Which lines of the entries below run from the one holding "let w' := fold_left" to the one holding "rewrite H. unfold", inclusive? Set down exactly those lines and no others.

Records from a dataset
BEGIN
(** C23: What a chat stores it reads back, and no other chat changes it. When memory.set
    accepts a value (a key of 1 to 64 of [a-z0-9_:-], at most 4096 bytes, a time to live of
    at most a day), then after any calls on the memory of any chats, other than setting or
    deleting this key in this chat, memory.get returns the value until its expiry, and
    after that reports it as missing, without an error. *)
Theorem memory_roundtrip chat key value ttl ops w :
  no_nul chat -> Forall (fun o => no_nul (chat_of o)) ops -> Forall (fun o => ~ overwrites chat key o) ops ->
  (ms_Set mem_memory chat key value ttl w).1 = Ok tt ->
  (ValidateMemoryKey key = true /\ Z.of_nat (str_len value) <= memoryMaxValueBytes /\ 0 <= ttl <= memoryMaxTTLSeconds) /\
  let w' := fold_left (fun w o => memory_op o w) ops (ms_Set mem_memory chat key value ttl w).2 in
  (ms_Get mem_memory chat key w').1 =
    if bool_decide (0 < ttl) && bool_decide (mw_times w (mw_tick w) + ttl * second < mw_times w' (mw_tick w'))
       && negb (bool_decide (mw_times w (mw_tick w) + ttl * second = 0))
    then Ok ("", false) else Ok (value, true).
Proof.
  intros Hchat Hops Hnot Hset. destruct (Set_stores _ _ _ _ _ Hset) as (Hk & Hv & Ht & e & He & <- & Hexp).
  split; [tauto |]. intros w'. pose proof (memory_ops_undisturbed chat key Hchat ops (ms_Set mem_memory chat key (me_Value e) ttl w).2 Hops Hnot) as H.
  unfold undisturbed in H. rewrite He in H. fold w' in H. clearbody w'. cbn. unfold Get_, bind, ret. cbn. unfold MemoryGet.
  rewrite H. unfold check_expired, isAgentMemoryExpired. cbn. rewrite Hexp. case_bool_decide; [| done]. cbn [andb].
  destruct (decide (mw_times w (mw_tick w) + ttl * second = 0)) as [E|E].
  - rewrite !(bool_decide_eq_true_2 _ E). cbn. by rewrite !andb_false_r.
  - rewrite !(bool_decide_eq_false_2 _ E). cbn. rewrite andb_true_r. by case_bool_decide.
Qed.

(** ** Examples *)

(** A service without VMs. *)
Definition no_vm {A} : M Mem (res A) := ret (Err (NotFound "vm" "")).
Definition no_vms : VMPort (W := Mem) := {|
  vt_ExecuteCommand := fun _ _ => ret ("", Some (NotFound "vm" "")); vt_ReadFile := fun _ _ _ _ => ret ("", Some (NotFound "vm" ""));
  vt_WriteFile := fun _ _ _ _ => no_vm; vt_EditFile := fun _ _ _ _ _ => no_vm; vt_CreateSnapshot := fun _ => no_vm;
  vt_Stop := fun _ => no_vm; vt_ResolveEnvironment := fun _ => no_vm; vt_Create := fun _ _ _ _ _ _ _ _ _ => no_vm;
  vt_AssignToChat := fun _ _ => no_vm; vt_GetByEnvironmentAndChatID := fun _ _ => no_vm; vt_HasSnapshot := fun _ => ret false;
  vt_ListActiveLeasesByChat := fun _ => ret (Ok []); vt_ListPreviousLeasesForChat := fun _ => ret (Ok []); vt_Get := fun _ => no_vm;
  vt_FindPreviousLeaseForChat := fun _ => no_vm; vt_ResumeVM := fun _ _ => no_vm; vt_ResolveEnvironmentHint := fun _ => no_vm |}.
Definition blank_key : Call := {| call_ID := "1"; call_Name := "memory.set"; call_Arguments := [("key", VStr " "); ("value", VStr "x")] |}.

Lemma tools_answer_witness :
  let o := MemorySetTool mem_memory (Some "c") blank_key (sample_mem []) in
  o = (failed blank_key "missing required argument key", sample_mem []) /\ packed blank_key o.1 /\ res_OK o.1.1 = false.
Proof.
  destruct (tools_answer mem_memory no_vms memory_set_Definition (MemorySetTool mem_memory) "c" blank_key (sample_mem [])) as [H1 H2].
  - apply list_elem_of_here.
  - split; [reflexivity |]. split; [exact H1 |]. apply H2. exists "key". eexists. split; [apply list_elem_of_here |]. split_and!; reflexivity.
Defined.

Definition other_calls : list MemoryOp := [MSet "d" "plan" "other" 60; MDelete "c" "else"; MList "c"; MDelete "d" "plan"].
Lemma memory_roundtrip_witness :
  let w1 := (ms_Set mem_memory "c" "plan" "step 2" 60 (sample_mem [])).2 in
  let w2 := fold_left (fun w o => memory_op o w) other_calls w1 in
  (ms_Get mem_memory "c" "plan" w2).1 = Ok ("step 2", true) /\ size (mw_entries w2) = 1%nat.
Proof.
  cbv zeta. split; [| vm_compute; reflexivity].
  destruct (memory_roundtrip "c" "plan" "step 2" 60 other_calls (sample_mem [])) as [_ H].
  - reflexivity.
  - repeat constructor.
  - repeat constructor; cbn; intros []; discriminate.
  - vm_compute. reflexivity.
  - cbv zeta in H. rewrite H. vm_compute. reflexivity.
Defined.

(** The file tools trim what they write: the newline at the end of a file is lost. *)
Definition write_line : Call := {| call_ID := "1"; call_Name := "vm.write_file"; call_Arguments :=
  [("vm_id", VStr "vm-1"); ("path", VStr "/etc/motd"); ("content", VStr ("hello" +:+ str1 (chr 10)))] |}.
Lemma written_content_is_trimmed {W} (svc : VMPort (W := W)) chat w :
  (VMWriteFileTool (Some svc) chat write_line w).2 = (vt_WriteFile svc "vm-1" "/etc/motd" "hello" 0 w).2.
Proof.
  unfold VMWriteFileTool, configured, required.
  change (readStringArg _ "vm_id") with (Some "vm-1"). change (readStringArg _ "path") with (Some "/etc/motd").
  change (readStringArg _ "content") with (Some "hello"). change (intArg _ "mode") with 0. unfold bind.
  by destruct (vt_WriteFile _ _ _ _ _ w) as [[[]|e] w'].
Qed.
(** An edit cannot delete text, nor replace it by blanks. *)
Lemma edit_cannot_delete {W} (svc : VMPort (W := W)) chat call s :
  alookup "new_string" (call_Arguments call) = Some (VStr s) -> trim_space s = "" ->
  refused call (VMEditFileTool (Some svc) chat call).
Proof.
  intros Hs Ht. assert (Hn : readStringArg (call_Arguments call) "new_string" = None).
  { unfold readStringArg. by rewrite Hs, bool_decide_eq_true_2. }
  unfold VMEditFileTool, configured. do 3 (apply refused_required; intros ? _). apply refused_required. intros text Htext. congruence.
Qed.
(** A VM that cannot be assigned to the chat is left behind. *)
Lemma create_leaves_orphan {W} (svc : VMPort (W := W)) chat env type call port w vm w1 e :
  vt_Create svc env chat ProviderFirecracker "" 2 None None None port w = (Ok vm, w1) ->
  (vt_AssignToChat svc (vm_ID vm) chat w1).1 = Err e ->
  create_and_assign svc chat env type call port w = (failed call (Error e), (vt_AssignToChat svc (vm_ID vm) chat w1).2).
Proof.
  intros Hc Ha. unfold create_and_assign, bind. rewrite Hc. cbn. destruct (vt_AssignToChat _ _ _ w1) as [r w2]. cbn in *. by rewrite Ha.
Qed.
END
- **TASK SOLUTION**:
  let w' := fold_left (fun w o => memory_op o w) ops (ms_Set mem_memory chat key value ttl w).2 in
  (ms_Get mem_memory chat key w').1 =
    if bool_decide (0 < ttl) && bool_decide (mw_times w (mw_tick w) + ttl * second < mw_times w' (mw_tick w'))
       && negb (bool_decide (mw_times w (mw_tick w) + ttl * second = 0))
    then Ok ("", false) else Ok (value, true).
Proof.
  intros Hchat Hops Hnot Hset. destruct (Set_stores _ _ _ _ _ Hset) as (Hk & Hv & Ht & e & He & <- & Hexp).
  split; [tauto |]. intros w'. pose proof (memory_ops_undisturbed chat key Hchat ops (ms_Set mem_memory chat key (me_Value e) ttl w).2 Hops Hnot) as H.
  unfold undisturbed in H. rewrite He in H. fold w' in H. clearbody w'. cbn. unfold Get_, bind, ret. cbn. unfold MemoryGet.
  rewrite H. unfold check_expired, isAgentMemoryExpired. cbn. rewrite Hexp. case_bool_decide; [| done]. cbn [andb].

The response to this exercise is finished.